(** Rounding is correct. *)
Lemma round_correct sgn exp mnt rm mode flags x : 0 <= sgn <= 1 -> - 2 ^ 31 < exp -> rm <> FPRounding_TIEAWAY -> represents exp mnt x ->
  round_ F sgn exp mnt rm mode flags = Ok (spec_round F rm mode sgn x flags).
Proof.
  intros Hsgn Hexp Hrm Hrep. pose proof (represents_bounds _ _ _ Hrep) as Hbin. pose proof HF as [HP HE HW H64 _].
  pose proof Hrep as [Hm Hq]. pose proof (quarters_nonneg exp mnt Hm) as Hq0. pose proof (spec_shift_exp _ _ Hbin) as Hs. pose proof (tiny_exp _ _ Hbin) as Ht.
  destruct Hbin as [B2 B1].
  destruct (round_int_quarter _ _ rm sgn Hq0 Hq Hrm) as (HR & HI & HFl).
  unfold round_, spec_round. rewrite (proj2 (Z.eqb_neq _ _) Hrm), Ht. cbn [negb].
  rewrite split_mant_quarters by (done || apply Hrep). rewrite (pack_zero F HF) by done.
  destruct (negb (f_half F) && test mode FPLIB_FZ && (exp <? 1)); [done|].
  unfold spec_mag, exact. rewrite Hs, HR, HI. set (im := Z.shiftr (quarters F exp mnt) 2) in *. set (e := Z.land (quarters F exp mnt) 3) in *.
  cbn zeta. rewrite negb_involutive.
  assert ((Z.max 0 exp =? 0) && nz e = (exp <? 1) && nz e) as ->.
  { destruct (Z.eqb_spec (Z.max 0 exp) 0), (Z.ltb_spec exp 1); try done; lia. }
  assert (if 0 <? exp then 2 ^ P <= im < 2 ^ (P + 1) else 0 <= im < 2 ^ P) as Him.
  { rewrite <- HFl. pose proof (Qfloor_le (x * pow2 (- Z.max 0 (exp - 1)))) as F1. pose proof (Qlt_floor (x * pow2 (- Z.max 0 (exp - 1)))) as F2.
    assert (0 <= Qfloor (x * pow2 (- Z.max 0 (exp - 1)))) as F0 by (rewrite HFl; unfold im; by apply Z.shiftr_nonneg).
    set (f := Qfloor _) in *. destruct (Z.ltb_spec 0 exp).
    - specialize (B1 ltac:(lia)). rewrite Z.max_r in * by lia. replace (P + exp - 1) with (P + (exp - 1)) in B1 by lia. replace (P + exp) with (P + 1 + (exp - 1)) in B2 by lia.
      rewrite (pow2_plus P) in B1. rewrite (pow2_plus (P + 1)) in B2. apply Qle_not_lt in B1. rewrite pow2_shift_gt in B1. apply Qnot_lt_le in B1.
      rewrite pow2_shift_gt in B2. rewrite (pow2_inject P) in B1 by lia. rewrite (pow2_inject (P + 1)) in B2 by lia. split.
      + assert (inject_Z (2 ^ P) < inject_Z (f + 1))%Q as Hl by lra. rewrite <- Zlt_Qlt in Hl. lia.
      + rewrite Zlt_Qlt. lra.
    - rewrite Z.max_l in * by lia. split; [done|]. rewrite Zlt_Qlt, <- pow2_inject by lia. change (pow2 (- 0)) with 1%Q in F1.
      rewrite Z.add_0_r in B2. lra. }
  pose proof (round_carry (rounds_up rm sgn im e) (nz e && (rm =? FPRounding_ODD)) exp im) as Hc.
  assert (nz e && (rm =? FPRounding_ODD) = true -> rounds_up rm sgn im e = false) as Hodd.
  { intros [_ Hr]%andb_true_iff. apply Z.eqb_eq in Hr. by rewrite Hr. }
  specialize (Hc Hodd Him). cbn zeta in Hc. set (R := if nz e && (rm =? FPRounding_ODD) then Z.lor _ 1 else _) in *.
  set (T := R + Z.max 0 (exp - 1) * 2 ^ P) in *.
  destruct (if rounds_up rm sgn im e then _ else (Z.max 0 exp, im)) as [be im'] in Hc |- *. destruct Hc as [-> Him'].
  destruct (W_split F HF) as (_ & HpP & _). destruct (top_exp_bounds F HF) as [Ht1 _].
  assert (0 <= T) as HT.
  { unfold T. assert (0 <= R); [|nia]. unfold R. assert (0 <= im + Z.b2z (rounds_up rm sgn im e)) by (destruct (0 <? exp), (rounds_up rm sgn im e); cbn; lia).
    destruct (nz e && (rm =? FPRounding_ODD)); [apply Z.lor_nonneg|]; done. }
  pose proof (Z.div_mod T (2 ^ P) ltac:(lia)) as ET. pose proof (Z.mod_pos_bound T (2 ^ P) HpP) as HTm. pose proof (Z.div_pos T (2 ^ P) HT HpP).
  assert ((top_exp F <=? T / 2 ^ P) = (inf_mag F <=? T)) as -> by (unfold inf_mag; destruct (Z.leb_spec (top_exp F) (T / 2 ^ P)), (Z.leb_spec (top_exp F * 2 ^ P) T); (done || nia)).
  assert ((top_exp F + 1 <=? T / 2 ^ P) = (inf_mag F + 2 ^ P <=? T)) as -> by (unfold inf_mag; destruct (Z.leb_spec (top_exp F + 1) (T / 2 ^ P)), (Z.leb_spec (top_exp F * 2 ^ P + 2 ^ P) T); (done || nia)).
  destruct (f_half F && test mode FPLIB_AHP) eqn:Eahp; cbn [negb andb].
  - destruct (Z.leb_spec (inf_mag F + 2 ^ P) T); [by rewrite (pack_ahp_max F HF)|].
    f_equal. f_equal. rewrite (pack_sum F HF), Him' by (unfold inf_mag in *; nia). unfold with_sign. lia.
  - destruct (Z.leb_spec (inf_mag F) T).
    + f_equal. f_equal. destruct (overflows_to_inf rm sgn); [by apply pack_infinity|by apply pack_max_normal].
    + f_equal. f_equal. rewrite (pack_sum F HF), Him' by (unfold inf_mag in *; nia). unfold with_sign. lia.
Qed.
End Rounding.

^^^^^^^^

#### YOUR TASK:
When a line in the records above holds "intros", that line is to be reported.

#### ANSWER TO THE PROBLEM:
  intros Hsgn Hexp Hrm Hrep. pose proof (represents_bounds _ _ _ Hrep) as Hbin. pose proof HF as [HP HE HW H64 _].
  { intros [_ Hr]%andb_true_iff. apply Z.eqb_eq in Hr. by rewrite Hr. }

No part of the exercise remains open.